BiostatR Blog

Articles

Affichage des articles du 2016

Read ... parameters in both function and interactive run

décembre 15, 2016

The ... parameter is very useful in a function but at the debugging stage it is boring because it generate an error in direct use. With this line, you will be able to use ... even in direct use without error: p3p <- tryCatch(list(...), error=function(e) list()) Let do some example. If you run this in interactive mode, you will get: > p3p <- tryCatch(list(...), error=function(e) list()) > p3p list() Now let use it within a function: > essai <- function(r, ...) { + p3p <- tryCatch(list(...), error=function(e) list()) + return(p3p) + } > essai() list() > essai(k=100) $k [1] 100 Original idea Marc Girondot with amelioration by Bert Gunter <bgunter.4567@gmail.com> and William Dunlap <wdunlap@tibco.com>.

Parallel computing in both windows and Unix computer

décembre 07, 2016

In the package parallel, a very useful function is mclapply(); it can be used directly as an lapply() but it runs the code in parallel in different cores. However, do not forget the to set the number of cores to be used because the default is only 2. Then you can do: options(mc.cores = detectCores()) system.time(out <- mclapply(as.list(1:10), FUN=function(x) {x*2})) or directly: system.time(out <- mclapply(as.list(1:10), FUN=function(x) {x*2}, mc.cores = detectCores() )) However it does not work in Windows because forking cannot be used in windows. In windows you can use: options(cl.cores = detectCores()) cl <- makeCluster(getOption("cl.cores", 2)) # If you must use other package in the parallel function; use # invisible(clusterEvalQ(cl = cl , library(xxxxxx))) system.time(out <- parLapply(cl=cl, X=as.list(1:10), fun=function(x) {x*2})) stopCluster(cl) Don't forget to stop the cluster before to open another one.
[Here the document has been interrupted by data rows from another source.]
(* ===== verification/OsvRange.v ===== *)
(** The OSV matcher: version orders by name, range evaluation, and the trimming
    of enumerated versions, of internal/policy/osvmatch.go, with the part of
    internal/policy/osvdb.go that files and looks up advisories. *)

From stdpp Require Import base list gmap strings sorting.
From Stdlib Require Import ZArith Lia Ascii.
From S2P Require Import Prelude GoStrings GoSort DebianVersion SemverVersion Pep440Version GemVersion MavenVersion RpmVersion Types.

(** ** Orders *)

Definition orderSemver := "semver".
Definition orderPEP440 := "pep440".
Definition orderDebian := "debian".
Definition orderRubyGems := "rubygems".
Definition orderMaven := "maven".
Definition orderRpm := "rpm".

(** [None] is the Go result [(0, false)]. *)
Definition compareVersions (order a b : string) : option Z :=
  if (order =? orderPEP440)%string then comparePEP440 a b
  else if (order =? orderDebian)%string then compareDebian a b
  else if (order =? orderRubyGems)%string then compareGemVersions a b
  else if (order =? orderMaven)%string then compareMavenVersions a b
  else if (order =? orderRpm)%string then compareRpmEVR a b
  else compareSemver a b.

Definition orderable (order v : string) : bool :=
  if (order =? orderPEP440)%string then isSome (parsePEP440 v)
  else if (order =? orderDebian)%string then isSome (parseDebian v)
  else if (order =? orderRubyGems)%string then isSome (parseGemVersion v)
  else if (order =? orderMaven)%string then isSome (parseMavenVersion v)
  else if (order =? orderRpm)%string then isSome (splitRpmEVR v)
  else isSome (parseSemver v).

(** Maps a bodega package type to its order. *)
Definition packageVersionOrder (typ : string) : option string :=
  if slice_contains [TypeNpm; TypeCargo; TypeGomod; TypeComposer] typ then Some orderSemver
  else if (typ =? TypeOCI)%string then Some orderSemver
  else if (typ =? TypeMaven)%string then Some orderMaven
  else if (typ =? TypeRubygems)%string then Some orderRubyGems
  else if (typ =? TypeRpm)%string then Some orderRpm
  else None.

Definition CompareVersions (typ a b : string) : option Z :=
  order ← packageVersionOrder typ; compareVersions order a b.

(** The numbers a version opens with. *)
Fixpoint maven_release (l : list mavenItem) : option (list Z) :=
  match l with
  | mavenNumber n :: l' =>
      x ← (if (n =? "")%string then Some 0 else atoi_opt n);
      rest ← maven_release l'; Some (x :: rest)
  | _ => Some []
  end.

Fixpoint gem_release (segs : list gemSegment) : list Z :=
  match segs with
  | s :: segs' => if negb (str s =? "")%string then [] else num s :: gem_release segs'
  | [] => []
  end.

Fixpoint rpm_release (segs : list string) : list Z :=
  match segs with
  | seg :: segs' => match atoi_opt seg with Some n => n :: rpm_release segs' | None => [] end
  | [] => []
  end.

Definition release_of (order v : string) : option (list Z) :=
  if (order =? orderMaven)%string then root ← parseMavenVersion v; maven_release root
  else if (order =? orderRubyGems)%string then segs ← parseGemVersion v; Some (gem_release segs)
  else if (order =? orderRpm)%string then
    match splitRpmEVR v with
    | Some (_, version, _) =>
        let out := rpm_release (Split "." version) in
        if (0 <? length out)%nat then Some out else None
    | None => None
    end
  else sv ← parseSemver v; Some (SemverVersion.release sv).

Definition ReleaseSegments (typ v : string) : option (list Z) :=
  order ← packageVersionOrder typ; release_of order v.

(** ** Records *)

Record osvEvent := OsvEvent {
  Introduced : string;
  Fixed : string;
  LastAffected : string
}.

Record osvRange := OsvRange {
  range_Type : string;
  Events : list osvEvent
}.

Record osvAffected := OsvAffected {
  Versions : list string;
  Ranges : list osvRange
}.

(** [kind]: 0 introduced, 1 last_affected, 2 fixed.  [min] marks an
    [introduced] of "0", the beginning. *)
Record rangeEvent := RangeEvent {
  re_version : string;
  re_kind : Z;
  re_min : bool
}.

(** ** Range evaluation *)

Definition resolve_event (e : osvEvent) : option rangeEvent :=
  if negb (Introduced e =? "")%string
  then Some (RangeEvent (Introduced e) 0 (Introduced e =? "0")%string)
  else if negb (LastAffected e =? "")%string then Some (RangeEvent (LastAffected e) 1 false)
  else if negb (Fixed e =? "")%string then Some (RangeEvent (Fixed e) 2 false)
  else None.

Definition resolve_events (es : list osvEvent) : list rangeEvent := omap resolve_event es.

(** The comparator handed to [sort.SliceStable]; [c, _ :=] drops the second
    result, so an unordered pair compares 0. *)
Definition event_less (order : string) (i j : rangeEvent) : bool :=
  if negb (Bool.eqb (re_min i) (re_min j)) then re_min i
  else
    let c := default 0 (compareVersions order (re_version i) (re_version j)) in
    if negb (c =? 0) then c <? 0 else re_kind i <? re_kind j.

(** The comparison of the queried version with an event's: past the minimum. *)
Definition event_cmp (order version : string) (e : rangeEvent) : Z :=
  if re_min e then 1 else default 0 (compareVersions order version (re_version e)).

Definition walk_step (order version : string) (vulnerable : bool) (e : rangeEvent) : bool :=
  let c := event_cmp order version e in
  if re_kind e =? 0 then (if 0 <=? c then true else vulnerable)
  else if re_kind e =? 1 then (if 0 <? c then false else vulnerable)
  else if re_kind e =? 2 then (if 0 <=? c then false else vulnerable)
  else vulnerable.

Definition walk (order version : string) (events : list rangeEvent) : bool :=
  fold_left (walk_step order version) events false.

Definition rangeOrder (r : osvRange) (order : string) : string :=
  if (range_Type r =? "SEMVER")%string then orderSemver else order.

(** The result is [(matched, unorderable)]. *)
Definition range_affects (r : osvRange) (order version : string) : bool * string :=
  if (range_Type r =? "GIT")%string then (false, "")
  else
    let ro := rangeOrder r order in
    if negb (orderable ro version) then (false, version)
    else
      let events := resolve_events (Events r) in
      match List.find (fun e => negb (re_min e) && negb (orderable ro (re_version e))) events with
      | Some e => (false, re_version e)
      | None => (walk ro version (SliceStable (event_less ro) events), "")
      end.

(** ** One affected entry *)

(** An enumerated version names the queried one, as a string or in the order. *)
Definition version_hits (order version v : string) : bool :=
  (v =? version)%string ||
  match compareVersions order v version with Some c => c =? 0 | None => false end.

Fixpoint ranges_affect (rs : list osvRange) (order version unorderable : string) : bool * string :=
  match rs with
  | [] => (false, unorderable)
  | r :: rs' =>
      let '(hit, bad) := range_affects r order version in
      if hit then (true, "")
      else ranges_affect rs' order version
             (if negb (bad =? "")%string && (unorderable =? "")%string then bad else unorderable)
  end.

Definition affects (a : osvAffected) (order version : string) : bool * string :=
  if existsb (version_hits order version) (Versions a) then (true, "")
  else ranges_affect (Ranges a) order version "".

Definition trimCovered (order : string) (versions : list string) (ranges : list osvRange)
  : list string :=
  let covered :=
    List.filter (fun r => negb ((range_Type r =? "SEMVER")%string && negb (order =? orderSemver)%string))
      ranges in
  if (length covered =? 0)%nat then versions
  else
    List.filter (fun v => negb (orderable order v && (affects (OsvAffected [] covered) order v).1))
      versions.

(** ** Ecosystems *)

Definition RpmOSVEcosystems : list string := ["AlmaLinux"; "Red Hat"; "Rocky Linux"].

(** [strings.Cut(s, ":")] *)
Definition cut_colon (s : string) : string * string :=
  match cut_byte ":" s with Some p => p | None => (s, "") end.

Definition isDistroEcosystem (ecosystem : string) : bool :=
  let base := (cut_colon ecosystem).1 in
  (base =? "Ubuntu")%string || (base =? "Debian")%string.

Definition isRpmEcosystem (ecosystem : string) : bool :=
  slice_contains RpmOSVEcosystems (cut_colon ecosystem).1.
Take care to the span parameter if you use the loess() function

décembre 02, 2016

The loess() function permits to interpolate data with very few information about the data that you want interpolate. By default, the smoothing parameter (span) is set to 0.75. However this value is not always ideal. Look at these data. The data are very simple (exp(0:10)) but the span value at 0.75 is clearly not correct. A 0.5 value is much better.

On the distribution of the maximum

décembre 02, 2016

It is very tempting as a biologist (being an human) to claim that we have found the "biggest" of something. A typical exemple can be seen here: Fretey, J., A. H. Nibam, and D. Ngnamaloba. 2016. A new clutch size record from an olive ridley sea turtle nest in Cameroon. African Sea Turtle Newsletter 6:15-16. But as statistician, what can we say about the "maximum" ?

Install git2r from source on MacOSX Sierra

novembre 21, 2016

Install homebrew In terminal: brew install wget brew install openssl brew install libssh2 cd ~/Downloads/ wget https://cran.r-project.org/src/contrib/git2r_0.21.0.tar.gz R CMD INSTALL --configure-args='--with-libssl-include=/opt/local/include --with- libssl-lib=/opt/local/lib' git2r_0.21.0.tar.gz rm git2r_0.21.0.tar.gz

Beautiful arrows

novembre 04, 2016

To plot beautiful arrows, use the "shape" package. The syntax is very close to the syntax of arrow() in grid package. To have the end of the arrow exactly at the (x1, y1) point, use the parameter arr.adj = 1 library("shape") plot(x=c(0, 1), y=c(0,1)) segments(x0 = 0, y0 = 0.5, x1 = 1, y1 = 0.5, lty = 2) Arrows(x0 = 0.5, x1 = 0.5, y0 = 0.2, y1 = 0.5, arr.adj = 1) segments(x0 = 0.4, y0 = 0, x1 = 0.4, y1 = 1, lty = 2) Arrows(x0 = 0.2, x1 = 0.4, y0 = 0.4, y1 = 0.4, arr.adj = 1)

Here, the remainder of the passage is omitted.